About this exercise:
Tally the lines of the data below that contain the string "same". Give the tally and nothing else.

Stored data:
━━━━━━━━

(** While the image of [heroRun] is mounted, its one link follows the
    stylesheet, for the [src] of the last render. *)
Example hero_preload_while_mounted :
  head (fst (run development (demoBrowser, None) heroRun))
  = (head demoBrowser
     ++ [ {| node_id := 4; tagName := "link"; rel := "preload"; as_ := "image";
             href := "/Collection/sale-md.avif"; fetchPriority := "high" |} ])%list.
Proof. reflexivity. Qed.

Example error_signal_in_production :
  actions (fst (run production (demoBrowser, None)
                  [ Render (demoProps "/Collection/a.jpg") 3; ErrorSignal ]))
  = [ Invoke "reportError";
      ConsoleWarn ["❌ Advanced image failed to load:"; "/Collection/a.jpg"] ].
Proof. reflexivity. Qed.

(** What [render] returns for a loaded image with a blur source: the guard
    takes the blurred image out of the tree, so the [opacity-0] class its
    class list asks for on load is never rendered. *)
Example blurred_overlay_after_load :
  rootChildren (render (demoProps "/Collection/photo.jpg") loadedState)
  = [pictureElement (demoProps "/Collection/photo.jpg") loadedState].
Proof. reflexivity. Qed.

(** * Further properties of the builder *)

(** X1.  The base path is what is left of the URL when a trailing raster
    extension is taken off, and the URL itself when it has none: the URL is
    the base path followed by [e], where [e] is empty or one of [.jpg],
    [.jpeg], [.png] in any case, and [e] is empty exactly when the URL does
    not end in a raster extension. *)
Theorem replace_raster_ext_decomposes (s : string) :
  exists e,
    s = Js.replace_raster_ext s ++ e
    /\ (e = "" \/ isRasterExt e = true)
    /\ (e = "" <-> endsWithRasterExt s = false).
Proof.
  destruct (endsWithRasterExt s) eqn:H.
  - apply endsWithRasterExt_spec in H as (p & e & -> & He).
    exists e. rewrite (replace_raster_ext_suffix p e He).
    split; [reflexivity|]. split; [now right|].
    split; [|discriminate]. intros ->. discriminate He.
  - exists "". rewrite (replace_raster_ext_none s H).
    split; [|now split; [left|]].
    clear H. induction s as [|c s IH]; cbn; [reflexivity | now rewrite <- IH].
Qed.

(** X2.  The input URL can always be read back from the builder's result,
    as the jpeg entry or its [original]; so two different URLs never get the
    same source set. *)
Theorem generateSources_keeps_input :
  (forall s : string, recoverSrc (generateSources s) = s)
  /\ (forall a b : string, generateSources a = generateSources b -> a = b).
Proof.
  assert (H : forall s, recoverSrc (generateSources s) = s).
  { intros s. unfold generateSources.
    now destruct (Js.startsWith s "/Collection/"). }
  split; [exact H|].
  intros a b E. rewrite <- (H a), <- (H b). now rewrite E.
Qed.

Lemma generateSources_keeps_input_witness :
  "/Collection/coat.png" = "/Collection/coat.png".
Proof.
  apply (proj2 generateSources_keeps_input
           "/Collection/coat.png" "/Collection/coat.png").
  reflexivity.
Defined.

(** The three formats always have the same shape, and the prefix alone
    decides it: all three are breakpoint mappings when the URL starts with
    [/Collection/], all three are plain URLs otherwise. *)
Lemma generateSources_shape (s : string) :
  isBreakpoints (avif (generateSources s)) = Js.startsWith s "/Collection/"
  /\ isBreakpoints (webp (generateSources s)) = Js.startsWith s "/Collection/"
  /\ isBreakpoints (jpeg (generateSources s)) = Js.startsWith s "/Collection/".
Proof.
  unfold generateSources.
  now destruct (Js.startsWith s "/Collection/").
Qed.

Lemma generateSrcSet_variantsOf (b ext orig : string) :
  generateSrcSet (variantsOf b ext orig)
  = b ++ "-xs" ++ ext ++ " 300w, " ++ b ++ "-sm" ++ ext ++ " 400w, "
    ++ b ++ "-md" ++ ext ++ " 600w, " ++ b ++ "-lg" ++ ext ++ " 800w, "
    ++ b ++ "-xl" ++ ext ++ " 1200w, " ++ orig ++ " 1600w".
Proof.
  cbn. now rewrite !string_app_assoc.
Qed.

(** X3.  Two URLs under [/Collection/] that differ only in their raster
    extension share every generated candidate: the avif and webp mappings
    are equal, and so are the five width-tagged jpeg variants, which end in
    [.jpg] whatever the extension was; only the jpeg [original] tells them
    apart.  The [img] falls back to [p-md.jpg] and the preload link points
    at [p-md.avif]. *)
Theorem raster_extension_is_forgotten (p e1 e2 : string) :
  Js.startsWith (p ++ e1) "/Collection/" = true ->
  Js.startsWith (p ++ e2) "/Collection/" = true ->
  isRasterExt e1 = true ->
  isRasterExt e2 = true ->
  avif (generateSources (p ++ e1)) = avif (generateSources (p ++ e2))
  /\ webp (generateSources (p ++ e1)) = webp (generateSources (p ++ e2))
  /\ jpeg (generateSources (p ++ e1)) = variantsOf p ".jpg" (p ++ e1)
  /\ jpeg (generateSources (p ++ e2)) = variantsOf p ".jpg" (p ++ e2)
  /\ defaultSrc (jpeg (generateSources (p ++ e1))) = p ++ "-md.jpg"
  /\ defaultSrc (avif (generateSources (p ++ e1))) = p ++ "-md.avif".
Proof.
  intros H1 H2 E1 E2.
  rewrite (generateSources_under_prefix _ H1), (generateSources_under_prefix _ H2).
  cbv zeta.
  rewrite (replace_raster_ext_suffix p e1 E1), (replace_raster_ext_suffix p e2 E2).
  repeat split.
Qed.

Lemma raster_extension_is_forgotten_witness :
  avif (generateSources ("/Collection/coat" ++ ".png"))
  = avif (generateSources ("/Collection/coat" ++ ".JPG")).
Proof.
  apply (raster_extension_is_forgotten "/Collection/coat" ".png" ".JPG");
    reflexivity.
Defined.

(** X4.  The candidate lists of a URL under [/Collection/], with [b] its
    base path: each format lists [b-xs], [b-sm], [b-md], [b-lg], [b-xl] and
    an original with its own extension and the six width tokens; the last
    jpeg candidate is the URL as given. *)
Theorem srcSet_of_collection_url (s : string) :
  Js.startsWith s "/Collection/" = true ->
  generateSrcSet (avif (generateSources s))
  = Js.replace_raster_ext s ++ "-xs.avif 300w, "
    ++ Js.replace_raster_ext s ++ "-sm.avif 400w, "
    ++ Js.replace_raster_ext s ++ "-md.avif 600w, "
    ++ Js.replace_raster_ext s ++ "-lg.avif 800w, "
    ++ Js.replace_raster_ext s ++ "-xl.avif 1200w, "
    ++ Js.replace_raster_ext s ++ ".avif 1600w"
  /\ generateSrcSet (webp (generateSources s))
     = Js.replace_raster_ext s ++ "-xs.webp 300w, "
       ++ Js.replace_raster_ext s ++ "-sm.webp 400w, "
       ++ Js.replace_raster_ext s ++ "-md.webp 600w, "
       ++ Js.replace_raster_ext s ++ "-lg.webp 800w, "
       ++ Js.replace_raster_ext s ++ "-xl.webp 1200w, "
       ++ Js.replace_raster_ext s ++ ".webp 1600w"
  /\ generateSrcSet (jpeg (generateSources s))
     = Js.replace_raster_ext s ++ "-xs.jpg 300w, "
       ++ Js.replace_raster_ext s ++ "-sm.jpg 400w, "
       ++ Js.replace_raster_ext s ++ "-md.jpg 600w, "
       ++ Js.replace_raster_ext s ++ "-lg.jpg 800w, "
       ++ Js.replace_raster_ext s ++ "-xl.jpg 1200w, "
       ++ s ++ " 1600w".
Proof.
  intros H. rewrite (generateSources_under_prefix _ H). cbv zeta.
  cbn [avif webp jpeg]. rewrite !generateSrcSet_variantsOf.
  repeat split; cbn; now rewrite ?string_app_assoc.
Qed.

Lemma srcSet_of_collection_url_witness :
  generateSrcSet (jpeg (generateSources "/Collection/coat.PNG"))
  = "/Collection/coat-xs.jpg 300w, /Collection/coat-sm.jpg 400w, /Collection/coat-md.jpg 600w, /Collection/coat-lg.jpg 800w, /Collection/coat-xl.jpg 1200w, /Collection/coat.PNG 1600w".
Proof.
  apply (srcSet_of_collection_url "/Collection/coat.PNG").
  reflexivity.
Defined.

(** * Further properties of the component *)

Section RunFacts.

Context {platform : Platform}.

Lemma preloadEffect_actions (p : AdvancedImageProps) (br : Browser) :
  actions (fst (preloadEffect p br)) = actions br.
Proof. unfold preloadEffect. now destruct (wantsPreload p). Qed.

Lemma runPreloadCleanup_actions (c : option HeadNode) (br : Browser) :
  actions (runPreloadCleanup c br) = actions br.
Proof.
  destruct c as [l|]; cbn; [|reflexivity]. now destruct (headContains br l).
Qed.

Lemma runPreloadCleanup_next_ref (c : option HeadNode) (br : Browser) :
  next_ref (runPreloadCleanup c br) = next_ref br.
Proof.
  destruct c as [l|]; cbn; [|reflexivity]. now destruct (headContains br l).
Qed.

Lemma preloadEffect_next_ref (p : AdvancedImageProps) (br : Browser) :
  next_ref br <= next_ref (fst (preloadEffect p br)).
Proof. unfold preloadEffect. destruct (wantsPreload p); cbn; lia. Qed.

━━━━━━━━

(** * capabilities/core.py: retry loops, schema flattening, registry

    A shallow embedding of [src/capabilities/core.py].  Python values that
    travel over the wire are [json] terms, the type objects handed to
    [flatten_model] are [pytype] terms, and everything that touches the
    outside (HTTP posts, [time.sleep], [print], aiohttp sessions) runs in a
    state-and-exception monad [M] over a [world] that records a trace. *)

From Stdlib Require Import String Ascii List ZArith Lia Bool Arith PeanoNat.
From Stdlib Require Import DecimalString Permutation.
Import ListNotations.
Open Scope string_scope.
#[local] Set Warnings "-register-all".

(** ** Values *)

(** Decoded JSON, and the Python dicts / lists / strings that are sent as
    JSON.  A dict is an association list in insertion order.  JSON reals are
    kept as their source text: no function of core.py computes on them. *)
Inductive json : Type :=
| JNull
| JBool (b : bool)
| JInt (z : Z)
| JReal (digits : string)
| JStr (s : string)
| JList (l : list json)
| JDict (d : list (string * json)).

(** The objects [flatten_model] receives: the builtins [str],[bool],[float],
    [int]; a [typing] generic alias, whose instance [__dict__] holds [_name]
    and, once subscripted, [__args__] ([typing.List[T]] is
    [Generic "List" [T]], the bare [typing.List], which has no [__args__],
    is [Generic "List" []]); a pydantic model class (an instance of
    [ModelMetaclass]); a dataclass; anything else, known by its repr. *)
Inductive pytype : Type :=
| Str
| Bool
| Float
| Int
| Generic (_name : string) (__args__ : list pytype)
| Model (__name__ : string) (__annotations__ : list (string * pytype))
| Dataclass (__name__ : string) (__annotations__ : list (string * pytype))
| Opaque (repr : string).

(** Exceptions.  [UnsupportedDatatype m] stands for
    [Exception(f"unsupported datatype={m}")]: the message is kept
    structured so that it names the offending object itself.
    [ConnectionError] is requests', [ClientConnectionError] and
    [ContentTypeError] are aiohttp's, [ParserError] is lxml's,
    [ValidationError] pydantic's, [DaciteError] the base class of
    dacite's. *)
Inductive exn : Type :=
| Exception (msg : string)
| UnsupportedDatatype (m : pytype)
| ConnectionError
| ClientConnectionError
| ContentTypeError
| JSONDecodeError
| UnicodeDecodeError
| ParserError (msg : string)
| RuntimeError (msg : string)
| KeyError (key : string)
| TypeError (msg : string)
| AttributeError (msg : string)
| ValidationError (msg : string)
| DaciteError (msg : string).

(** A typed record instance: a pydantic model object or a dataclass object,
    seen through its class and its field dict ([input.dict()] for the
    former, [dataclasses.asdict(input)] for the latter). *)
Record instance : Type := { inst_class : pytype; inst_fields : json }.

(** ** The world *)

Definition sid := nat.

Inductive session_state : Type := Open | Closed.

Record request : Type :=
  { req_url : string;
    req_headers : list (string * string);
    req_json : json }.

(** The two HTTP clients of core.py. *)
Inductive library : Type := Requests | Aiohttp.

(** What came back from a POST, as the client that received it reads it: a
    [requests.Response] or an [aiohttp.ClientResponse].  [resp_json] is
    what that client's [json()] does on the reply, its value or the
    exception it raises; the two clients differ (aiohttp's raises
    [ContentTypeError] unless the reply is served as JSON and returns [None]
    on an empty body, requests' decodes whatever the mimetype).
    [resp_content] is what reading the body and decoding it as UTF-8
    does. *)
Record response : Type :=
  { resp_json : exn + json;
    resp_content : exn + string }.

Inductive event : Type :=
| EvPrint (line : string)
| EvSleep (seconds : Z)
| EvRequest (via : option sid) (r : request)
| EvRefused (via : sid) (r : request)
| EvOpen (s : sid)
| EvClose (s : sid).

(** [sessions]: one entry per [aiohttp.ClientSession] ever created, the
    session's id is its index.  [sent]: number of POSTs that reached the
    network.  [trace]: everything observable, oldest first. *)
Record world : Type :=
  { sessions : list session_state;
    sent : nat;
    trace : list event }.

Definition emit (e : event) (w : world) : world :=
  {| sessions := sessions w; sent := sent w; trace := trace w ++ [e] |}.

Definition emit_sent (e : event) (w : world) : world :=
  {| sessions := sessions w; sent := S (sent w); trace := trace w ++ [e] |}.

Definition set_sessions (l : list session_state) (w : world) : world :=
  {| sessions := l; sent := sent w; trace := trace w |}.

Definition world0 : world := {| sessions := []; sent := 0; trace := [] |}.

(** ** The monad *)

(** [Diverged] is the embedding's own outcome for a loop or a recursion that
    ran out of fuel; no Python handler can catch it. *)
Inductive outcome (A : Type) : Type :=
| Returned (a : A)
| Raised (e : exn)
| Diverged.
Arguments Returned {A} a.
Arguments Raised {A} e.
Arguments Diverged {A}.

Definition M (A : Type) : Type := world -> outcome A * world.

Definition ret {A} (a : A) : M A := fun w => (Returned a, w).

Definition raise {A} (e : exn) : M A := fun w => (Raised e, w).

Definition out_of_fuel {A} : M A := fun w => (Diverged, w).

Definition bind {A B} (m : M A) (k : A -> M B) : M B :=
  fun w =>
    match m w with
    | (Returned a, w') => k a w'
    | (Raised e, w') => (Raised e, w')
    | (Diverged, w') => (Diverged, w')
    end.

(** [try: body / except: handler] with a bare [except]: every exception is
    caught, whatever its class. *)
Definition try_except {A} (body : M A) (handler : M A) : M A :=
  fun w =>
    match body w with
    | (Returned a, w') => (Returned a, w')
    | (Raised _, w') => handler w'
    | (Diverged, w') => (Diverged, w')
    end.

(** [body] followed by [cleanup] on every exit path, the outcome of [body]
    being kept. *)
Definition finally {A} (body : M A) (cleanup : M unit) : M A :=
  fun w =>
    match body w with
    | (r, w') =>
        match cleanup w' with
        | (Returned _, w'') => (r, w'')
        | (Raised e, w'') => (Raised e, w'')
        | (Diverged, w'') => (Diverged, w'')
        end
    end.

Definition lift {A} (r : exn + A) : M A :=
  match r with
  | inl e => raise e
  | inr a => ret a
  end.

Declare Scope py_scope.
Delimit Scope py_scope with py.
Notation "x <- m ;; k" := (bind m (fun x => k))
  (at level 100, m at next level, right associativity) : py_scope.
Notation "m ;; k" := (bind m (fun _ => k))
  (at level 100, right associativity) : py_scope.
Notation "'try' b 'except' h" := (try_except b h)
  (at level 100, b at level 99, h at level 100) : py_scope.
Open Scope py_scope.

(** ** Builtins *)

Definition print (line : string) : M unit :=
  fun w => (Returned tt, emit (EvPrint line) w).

━━━━━━━━

Result of the exercise:
2